[Saved data entries]
--------------------
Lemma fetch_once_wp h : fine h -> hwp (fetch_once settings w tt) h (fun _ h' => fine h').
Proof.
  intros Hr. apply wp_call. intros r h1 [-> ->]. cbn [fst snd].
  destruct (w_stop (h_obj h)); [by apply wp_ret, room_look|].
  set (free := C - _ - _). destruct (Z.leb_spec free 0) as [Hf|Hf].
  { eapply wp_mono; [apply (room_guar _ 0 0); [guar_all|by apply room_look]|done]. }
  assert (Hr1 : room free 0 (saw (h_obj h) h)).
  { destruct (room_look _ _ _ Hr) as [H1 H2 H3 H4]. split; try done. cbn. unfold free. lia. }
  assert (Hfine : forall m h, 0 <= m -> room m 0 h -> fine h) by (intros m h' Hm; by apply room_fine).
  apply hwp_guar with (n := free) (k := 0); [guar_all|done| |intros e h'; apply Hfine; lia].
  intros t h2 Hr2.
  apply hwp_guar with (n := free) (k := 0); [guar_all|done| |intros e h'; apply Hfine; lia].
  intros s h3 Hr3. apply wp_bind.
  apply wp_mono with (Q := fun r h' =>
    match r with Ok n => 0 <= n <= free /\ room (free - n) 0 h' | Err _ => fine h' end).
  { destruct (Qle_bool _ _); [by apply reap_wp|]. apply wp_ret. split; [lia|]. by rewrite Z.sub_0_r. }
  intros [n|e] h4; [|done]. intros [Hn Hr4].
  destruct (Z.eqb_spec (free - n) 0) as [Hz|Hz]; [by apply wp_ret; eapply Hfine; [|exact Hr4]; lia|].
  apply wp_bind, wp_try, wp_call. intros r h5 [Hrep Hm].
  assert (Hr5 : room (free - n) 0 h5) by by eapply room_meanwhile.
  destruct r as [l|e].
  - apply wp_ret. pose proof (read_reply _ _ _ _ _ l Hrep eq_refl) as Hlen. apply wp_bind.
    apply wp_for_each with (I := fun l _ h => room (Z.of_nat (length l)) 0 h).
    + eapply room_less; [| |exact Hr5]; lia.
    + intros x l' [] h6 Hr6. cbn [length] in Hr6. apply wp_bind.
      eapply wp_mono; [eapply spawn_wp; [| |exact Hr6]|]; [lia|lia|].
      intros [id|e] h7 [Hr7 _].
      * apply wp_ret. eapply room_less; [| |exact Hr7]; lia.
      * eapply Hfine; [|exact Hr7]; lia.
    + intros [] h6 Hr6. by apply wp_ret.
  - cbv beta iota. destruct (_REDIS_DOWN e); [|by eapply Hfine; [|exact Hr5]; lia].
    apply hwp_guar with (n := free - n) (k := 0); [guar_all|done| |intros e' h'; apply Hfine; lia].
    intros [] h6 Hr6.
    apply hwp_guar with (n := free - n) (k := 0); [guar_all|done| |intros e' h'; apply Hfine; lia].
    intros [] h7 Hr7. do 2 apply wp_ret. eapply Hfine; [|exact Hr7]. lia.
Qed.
--------------------
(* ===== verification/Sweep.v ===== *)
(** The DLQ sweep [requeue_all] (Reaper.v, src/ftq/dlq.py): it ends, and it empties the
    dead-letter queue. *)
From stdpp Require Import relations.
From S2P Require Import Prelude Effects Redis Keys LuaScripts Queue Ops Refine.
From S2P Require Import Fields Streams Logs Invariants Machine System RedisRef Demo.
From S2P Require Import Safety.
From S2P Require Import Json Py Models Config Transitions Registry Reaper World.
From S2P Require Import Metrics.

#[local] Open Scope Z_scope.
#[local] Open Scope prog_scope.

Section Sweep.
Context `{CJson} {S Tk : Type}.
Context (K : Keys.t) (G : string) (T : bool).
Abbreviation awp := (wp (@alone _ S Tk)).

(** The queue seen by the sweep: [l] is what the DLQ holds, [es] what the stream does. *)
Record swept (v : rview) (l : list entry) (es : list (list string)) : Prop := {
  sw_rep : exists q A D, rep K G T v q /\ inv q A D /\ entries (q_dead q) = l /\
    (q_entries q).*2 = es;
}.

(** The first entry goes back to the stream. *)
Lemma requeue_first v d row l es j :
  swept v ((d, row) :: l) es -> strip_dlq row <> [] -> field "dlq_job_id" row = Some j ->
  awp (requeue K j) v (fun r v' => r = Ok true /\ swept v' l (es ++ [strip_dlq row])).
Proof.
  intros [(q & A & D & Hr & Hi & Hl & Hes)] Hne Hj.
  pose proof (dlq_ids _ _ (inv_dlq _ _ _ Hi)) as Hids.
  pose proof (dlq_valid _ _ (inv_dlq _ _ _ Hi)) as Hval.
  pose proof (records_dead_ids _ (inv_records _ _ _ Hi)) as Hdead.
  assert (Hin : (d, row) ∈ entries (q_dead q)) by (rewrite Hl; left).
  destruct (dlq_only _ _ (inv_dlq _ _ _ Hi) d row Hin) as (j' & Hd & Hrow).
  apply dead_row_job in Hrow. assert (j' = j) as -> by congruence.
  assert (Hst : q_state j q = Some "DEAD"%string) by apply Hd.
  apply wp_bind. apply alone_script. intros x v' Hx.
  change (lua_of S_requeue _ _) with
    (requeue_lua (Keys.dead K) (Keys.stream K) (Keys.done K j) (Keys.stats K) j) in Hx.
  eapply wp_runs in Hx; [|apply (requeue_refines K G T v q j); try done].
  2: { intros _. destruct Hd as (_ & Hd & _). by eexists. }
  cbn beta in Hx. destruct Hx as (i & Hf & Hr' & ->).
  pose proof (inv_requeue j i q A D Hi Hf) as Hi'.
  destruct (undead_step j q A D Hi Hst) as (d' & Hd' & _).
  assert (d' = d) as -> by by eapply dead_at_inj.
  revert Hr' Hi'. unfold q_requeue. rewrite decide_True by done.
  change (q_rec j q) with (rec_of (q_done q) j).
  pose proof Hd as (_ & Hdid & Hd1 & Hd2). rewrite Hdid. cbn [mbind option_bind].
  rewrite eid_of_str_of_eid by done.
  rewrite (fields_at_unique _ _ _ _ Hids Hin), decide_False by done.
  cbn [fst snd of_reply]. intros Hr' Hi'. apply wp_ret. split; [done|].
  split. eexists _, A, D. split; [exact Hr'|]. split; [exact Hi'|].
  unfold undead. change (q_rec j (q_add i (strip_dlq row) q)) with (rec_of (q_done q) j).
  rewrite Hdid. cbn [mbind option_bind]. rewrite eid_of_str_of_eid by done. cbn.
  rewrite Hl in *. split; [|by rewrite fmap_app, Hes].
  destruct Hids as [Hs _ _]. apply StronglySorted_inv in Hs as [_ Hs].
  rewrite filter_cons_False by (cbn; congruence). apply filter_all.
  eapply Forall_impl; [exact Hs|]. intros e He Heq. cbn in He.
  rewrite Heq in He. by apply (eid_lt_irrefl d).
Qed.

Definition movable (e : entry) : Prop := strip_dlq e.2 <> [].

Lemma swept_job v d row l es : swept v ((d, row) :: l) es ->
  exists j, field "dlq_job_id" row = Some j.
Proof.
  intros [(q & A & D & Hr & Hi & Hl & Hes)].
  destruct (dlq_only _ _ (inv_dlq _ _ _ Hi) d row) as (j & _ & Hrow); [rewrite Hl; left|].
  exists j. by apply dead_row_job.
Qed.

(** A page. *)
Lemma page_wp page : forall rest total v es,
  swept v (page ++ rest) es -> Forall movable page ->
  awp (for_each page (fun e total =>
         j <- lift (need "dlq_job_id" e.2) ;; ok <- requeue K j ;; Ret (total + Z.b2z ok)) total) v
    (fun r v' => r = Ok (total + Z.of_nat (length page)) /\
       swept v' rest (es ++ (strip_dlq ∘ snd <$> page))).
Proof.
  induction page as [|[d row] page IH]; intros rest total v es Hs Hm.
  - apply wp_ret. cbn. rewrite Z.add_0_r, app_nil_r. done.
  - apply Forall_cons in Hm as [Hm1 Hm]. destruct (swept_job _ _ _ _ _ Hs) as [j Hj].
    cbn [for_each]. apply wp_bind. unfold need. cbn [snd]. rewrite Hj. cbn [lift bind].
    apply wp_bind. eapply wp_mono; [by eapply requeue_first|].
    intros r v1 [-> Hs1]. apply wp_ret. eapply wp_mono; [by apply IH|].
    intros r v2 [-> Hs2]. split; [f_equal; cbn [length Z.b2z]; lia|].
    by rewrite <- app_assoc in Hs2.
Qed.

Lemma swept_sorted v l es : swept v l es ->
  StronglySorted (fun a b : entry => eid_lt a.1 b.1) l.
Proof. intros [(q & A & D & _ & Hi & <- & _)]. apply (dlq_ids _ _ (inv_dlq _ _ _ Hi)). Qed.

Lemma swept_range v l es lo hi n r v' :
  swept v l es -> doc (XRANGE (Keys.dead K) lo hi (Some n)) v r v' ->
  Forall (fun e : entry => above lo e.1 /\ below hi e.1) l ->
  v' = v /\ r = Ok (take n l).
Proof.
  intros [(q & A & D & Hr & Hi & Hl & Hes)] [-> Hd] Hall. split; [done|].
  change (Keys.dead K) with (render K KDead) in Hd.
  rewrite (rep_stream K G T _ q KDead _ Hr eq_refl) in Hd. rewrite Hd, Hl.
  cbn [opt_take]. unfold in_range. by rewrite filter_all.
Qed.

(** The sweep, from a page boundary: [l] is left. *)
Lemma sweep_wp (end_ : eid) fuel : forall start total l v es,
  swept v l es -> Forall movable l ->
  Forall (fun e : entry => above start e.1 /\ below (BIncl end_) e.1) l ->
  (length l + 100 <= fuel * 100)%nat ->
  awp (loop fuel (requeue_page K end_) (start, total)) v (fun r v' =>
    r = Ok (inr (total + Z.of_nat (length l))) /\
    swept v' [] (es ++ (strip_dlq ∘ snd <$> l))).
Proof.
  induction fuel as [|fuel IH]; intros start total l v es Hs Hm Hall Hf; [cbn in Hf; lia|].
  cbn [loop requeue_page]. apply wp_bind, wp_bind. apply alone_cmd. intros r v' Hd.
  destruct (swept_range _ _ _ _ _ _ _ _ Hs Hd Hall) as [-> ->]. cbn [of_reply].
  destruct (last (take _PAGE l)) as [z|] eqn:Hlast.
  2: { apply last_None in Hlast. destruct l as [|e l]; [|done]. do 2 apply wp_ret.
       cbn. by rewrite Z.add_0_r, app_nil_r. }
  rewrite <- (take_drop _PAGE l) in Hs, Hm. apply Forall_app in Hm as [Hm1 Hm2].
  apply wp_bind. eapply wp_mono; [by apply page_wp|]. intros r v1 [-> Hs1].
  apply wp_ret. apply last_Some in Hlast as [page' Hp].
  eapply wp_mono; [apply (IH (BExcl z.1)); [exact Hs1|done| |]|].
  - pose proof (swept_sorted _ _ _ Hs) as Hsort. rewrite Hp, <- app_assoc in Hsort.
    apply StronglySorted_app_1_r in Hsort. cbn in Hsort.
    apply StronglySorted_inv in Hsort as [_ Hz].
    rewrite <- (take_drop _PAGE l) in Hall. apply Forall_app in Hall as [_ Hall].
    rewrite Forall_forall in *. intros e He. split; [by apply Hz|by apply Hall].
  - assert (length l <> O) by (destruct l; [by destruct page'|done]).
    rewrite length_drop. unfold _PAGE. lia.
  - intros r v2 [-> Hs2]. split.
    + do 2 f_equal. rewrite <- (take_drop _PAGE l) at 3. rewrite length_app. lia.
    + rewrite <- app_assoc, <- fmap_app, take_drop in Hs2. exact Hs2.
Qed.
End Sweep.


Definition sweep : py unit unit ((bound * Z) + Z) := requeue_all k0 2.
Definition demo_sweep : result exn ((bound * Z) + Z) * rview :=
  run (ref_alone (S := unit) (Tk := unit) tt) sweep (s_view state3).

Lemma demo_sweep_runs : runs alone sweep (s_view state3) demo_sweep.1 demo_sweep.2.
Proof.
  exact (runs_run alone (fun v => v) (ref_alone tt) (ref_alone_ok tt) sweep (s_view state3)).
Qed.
--------------------
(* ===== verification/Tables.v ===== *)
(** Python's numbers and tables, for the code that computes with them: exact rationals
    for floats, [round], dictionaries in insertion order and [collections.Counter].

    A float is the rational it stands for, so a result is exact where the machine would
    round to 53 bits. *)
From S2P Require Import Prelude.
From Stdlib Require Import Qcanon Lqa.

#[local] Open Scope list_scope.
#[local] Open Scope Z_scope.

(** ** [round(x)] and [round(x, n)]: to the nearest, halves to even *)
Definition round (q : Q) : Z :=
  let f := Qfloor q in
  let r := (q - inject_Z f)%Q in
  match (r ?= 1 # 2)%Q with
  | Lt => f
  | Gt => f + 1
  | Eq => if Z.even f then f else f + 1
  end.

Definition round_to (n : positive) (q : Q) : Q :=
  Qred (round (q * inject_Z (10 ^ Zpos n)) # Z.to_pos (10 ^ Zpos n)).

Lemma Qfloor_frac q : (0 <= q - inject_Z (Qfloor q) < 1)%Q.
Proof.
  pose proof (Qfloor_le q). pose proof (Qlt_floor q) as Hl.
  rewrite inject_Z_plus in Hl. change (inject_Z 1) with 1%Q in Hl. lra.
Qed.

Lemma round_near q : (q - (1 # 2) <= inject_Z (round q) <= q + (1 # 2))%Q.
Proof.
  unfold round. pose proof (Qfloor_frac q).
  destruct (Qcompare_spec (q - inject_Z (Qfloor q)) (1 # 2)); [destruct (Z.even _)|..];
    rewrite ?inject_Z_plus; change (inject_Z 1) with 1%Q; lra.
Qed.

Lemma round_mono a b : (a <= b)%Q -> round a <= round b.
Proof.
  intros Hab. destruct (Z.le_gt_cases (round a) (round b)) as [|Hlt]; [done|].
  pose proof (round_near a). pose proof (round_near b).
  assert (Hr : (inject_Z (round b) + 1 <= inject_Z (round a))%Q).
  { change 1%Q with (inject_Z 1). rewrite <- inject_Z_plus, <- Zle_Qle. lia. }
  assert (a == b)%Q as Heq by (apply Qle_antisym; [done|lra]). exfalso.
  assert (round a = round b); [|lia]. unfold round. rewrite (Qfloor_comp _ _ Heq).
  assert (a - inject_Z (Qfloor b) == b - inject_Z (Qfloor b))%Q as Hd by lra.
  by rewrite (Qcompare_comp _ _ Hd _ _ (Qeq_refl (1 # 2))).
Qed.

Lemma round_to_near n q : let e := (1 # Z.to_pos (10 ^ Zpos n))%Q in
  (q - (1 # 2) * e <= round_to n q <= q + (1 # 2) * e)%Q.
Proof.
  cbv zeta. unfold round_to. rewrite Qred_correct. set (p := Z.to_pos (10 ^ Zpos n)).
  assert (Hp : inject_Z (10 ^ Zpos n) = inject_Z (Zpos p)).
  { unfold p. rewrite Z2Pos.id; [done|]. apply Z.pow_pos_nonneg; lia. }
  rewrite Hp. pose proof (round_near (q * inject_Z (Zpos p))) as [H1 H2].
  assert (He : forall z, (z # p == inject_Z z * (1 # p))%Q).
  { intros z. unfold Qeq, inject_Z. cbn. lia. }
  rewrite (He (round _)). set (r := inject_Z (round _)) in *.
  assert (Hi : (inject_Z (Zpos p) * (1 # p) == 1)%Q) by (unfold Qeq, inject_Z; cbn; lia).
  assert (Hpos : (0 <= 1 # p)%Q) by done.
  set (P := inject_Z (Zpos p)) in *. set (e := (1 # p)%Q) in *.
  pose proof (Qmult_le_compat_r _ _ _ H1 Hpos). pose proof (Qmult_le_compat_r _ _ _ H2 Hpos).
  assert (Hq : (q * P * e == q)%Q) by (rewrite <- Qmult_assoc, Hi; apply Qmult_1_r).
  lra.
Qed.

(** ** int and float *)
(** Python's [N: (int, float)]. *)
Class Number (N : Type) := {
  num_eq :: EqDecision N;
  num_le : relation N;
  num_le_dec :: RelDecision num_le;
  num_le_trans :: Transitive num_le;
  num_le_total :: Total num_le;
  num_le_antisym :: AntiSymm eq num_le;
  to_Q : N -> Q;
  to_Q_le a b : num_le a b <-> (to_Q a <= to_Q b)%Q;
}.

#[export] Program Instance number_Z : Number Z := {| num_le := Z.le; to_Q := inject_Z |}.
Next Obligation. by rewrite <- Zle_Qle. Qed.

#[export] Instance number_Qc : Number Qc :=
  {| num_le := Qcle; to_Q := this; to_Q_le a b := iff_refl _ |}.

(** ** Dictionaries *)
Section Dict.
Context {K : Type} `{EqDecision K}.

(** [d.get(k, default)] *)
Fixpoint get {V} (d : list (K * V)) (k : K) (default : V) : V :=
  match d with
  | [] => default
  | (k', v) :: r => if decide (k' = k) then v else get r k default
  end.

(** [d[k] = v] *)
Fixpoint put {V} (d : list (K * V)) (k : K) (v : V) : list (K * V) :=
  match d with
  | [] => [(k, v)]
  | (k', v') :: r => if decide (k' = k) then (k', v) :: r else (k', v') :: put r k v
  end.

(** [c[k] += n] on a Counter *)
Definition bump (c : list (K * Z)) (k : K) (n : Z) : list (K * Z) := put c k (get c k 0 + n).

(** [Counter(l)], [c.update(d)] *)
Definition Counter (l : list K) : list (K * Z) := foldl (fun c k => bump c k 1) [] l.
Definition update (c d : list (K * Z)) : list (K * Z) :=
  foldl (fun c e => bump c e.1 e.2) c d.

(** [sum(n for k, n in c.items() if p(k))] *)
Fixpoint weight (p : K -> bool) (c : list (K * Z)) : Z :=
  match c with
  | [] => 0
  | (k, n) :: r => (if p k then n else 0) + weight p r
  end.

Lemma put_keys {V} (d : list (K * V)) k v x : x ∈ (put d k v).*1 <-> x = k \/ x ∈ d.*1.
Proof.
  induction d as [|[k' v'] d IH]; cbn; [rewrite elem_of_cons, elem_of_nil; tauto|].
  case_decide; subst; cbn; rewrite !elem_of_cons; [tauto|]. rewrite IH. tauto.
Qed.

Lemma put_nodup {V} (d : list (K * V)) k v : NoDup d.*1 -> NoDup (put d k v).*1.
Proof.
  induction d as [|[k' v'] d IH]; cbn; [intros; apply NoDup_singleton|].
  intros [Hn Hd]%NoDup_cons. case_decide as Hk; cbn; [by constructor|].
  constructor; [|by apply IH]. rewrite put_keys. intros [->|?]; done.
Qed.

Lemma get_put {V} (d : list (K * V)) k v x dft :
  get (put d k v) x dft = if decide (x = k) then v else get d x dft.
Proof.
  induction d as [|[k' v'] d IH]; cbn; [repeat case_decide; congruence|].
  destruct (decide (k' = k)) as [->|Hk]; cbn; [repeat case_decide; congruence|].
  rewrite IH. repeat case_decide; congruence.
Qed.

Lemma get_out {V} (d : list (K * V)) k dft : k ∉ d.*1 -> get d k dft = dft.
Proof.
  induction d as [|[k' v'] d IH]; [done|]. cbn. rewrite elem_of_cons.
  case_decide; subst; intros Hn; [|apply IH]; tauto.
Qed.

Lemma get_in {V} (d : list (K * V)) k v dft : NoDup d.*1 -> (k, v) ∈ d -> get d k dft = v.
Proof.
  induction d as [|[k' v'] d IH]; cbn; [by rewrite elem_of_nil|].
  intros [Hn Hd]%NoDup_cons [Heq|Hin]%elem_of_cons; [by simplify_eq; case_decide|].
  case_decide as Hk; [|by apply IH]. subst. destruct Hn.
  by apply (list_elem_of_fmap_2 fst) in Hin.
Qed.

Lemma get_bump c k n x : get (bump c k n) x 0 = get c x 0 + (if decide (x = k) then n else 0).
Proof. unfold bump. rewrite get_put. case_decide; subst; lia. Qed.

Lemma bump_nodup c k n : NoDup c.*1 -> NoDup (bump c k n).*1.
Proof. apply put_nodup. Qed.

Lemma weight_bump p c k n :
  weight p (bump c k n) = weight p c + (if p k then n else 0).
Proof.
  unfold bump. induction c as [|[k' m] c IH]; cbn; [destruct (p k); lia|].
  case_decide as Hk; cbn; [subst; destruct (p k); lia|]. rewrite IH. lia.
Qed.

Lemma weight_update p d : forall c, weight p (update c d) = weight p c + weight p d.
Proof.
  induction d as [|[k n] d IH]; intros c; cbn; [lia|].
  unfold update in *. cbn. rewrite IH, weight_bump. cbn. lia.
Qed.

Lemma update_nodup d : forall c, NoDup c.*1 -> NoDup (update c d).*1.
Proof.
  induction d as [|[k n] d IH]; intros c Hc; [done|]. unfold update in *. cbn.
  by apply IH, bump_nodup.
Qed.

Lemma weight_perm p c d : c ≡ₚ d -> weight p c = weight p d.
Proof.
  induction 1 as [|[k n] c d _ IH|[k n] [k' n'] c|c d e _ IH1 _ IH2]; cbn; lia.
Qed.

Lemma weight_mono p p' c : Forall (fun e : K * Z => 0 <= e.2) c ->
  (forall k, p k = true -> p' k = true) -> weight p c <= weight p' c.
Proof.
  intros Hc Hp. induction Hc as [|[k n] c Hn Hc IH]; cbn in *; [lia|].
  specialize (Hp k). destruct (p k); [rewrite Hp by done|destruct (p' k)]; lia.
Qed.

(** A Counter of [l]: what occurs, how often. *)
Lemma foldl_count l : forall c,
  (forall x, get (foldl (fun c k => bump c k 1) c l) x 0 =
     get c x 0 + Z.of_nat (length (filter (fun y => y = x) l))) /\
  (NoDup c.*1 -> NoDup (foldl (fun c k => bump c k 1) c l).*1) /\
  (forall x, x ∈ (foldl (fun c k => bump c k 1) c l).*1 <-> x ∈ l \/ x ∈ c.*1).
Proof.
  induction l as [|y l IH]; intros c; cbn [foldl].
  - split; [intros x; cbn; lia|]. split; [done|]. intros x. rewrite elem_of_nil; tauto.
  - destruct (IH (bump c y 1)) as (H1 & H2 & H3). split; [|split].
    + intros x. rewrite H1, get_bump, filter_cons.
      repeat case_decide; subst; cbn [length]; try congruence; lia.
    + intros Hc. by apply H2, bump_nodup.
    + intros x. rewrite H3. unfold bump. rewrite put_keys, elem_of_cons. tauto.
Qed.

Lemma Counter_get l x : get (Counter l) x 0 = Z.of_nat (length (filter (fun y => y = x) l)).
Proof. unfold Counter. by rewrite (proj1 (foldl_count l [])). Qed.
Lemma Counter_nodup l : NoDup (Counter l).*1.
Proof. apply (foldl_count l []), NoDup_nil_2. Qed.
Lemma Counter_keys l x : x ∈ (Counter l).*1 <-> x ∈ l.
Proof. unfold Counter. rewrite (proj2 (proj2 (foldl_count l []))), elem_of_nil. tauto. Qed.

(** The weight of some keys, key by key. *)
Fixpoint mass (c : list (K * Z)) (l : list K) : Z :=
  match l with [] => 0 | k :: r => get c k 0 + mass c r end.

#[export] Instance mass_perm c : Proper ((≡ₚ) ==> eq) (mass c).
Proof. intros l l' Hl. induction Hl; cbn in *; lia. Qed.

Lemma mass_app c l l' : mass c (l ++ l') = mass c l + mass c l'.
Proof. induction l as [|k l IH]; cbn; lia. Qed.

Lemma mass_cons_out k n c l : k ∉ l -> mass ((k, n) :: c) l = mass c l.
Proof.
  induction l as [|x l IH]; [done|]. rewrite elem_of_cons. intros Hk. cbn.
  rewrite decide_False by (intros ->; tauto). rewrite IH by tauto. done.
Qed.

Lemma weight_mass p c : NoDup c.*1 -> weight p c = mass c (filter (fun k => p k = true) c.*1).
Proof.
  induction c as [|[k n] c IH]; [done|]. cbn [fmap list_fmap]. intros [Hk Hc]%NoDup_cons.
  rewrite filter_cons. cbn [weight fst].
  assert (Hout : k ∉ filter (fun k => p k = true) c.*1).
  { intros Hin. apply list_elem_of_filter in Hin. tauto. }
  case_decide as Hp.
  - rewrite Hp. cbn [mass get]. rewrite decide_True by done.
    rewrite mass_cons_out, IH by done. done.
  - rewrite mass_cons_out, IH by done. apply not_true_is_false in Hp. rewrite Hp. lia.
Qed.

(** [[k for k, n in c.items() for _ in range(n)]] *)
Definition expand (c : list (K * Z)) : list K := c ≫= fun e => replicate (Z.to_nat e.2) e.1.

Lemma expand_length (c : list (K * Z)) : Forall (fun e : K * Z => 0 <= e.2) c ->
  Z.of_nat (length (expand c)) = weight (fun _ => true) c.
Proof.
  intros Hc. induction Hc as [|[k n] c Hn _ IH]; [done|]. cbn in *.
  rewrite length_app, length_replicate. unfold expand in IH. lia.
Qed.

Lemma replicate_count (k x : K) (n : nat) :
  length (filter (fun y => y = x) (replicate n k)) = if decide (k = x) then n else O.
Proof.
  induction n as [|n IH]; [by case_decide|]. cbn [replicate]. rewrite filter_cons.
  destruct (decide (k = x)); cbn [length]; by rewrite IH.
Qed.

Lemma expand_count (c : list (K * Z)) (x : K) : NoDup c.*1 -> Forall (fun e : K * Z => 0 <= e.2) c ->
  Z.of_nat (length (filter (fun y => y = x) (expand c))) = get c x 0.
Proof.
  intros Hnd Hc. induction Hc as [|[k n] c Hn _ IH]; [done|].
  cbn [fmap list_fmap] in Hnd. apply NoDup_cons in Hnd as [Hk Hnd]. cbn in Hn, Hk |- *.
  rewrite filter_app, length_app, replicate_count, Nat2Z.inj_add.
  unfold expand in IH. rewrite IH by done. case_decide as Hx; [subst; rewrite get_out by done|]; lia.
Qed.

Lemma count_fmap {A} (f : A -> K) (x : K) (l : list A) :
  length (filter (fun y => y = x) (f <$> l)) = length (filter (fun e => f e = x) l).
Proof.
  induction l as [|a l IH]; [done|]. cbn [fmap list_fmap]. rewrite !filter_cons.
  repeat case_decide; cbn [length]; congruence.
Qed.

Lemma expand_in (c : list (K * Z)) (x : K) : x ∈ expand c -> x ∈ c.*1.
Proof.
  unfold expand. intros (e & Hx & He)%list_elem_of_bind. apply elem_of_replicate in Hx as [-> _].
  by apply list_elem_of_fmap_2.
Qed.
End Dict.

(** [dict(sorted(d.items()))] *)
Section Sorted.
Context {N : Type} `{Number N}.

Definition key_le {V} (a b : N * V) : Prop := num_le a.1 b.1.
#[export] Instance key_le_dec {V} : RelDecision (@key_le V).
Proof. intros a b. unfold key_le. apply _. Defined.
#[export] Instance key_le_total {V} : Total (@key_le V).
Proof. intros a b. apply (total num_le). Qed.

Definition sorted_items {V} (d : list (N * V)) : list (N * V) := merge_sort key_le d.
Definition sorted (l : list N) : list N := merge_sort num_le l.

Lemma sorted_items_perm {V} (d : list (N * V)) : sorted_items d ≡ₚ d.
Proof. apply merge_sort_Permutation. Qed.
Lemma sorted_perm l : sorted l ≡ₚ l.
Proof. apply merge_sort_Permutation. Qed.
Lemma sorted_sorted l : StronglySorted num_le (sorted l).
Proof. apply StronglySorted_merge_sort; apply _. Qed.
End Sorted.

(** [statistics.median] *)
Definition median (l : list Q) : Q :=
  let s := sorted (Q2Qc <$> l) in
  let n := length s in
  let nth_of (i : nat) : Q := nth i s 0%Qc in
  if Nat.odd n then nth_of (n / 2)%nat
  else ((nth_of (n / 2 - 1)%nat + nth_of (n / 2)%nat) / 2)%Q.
--------------------
### Your objective
The answer must be a single number: how many lines of the entries contain "Prelude".

### Task response
2